WHAT THIS TASK INVOLVES:
Every line below containing the word "From" should be found and copied.

TASK INPUTS:
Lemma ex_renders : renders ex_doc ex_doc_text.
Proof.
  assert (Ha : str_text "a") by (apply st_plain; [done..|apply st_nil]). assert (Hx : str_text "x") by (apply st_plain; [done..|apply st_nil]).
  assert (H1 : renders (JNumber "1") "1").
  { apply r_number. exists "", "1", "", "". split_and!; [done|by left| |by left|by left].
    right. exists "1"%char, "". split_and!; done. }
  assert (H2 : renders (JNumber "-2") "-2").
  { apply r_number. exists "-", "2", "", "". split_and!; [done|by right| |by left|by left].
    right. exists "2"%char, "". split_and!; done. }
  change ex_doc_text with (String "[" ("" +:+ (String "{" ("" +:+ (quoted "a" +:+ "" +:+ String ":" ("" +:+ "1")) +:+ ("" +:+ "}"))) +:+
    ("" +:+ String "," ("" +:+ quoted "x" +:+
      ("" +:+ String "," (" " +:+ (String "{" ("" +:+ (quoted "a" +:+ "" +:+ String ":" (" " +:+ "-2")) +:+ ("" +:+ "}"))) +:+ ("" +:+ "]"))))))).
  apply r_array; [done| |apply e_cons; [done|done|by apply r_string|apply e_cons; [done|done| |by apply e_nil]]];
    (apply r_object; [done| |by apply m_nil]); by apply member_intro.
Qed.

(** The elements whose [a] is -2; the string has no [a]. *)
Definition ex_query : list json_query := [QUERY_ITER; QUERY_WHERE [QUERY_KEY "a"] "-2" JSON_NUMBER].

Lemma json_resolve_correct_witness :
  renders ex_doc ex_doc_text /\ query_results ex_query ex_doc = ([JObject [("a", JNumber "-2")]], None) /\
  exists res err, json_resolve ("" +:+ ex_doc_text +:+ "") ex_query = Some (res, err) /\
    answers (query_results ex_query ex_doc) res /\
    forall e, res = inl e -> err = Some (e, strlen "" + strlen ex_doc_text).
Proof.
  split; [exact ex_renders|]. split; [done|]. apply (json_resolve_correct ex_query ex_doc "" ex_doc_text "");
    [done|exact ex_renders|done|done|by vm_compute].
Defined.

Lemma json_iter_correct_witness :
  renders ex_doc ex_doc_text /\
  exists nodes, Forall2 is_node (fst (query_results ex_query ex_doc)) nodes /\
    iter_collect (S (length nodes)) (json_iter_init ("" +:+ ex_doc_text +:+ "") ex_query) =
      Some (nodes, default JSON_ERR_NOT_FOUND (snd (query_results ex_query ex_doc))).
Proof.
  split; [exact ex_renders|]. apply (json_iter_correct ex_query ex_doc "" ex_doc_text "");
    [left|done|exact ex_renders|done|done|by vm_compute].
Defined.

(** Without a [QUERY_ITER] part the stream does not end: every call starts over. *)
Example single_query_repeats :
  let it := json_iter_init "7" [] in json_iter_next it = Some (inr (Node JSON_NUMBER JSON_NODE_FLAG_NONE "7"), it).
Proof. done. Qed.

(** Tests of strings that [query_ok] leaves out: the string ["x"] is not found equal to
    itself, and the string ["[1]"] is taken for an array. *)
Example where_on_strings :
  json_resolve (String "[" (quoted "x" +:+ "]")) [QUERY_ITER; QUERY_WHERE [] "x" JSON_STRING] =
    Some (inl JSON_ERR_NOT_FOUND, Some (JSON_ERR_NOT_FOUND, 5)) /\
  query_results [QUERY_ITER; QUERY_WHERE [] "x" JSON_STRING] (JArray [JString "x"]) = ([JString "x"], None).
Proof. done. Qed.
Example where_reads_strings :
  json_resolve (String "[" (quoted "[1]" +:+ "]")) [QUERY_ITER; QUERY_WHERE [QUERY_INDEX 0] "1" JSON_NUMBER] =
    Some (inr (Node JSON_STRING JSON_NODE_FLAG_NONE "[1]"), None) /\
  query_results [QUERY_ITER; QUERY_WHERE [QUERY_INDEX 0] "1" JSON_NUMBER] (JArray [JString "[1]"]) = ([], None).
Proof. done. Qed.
--
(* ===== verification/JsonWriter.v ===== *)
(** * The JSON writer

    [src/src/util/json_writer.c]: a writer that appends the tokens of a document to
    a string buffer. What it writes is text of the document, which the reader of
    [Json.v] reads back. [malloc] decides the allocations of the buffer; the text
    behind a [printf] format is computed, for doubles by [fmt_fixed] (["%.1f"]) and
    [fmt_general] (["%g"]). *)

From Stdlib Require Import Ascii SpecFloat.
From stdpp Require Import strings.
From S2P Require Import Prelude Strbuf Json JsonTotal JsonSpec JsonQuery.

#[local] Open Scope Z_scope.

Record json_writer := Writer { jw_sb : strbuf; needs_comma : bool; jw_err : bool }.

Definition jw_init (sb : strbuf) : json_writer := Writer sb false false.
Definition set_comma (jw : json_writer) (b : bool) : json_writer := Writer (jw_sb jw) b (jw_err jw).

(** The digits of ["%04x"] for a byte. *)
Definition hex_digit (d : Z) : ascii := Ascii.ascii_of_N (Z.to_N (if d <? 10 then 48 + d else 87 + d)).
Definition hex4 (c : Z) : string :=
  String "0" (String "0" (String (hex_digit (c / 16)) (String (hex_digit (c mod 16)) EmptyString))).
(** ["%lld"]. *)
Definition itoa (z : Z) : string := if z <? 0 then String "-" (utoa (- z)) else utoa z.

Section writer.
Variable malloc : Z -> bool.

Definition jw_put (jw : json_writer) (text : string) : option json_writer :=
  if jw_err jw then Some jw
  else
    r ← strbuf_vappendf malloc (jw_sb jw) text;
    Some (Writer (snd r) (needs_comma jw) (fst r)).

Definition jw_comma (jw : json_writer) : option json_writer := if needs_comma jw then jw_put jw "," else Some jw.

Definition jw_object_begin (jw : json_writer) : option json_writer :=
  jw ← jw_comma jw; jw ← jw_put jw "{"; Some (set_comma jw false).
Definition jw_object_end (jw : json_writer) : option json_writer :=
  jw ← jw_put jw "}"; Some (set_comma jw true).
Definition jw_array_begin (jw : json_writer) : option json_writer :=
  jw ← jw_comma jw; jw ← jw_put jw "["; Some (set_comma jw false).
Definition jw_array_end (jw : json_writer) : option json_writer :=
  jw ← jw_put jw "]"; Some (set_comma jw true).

FINAL ANSWER:
From Stdlib Require Import Ascii SpecFloat.
From stdpp Require Import strings.
From S2P Require Import Prelude Strbuf Json JsonTotal JsonSpec JsonQuery.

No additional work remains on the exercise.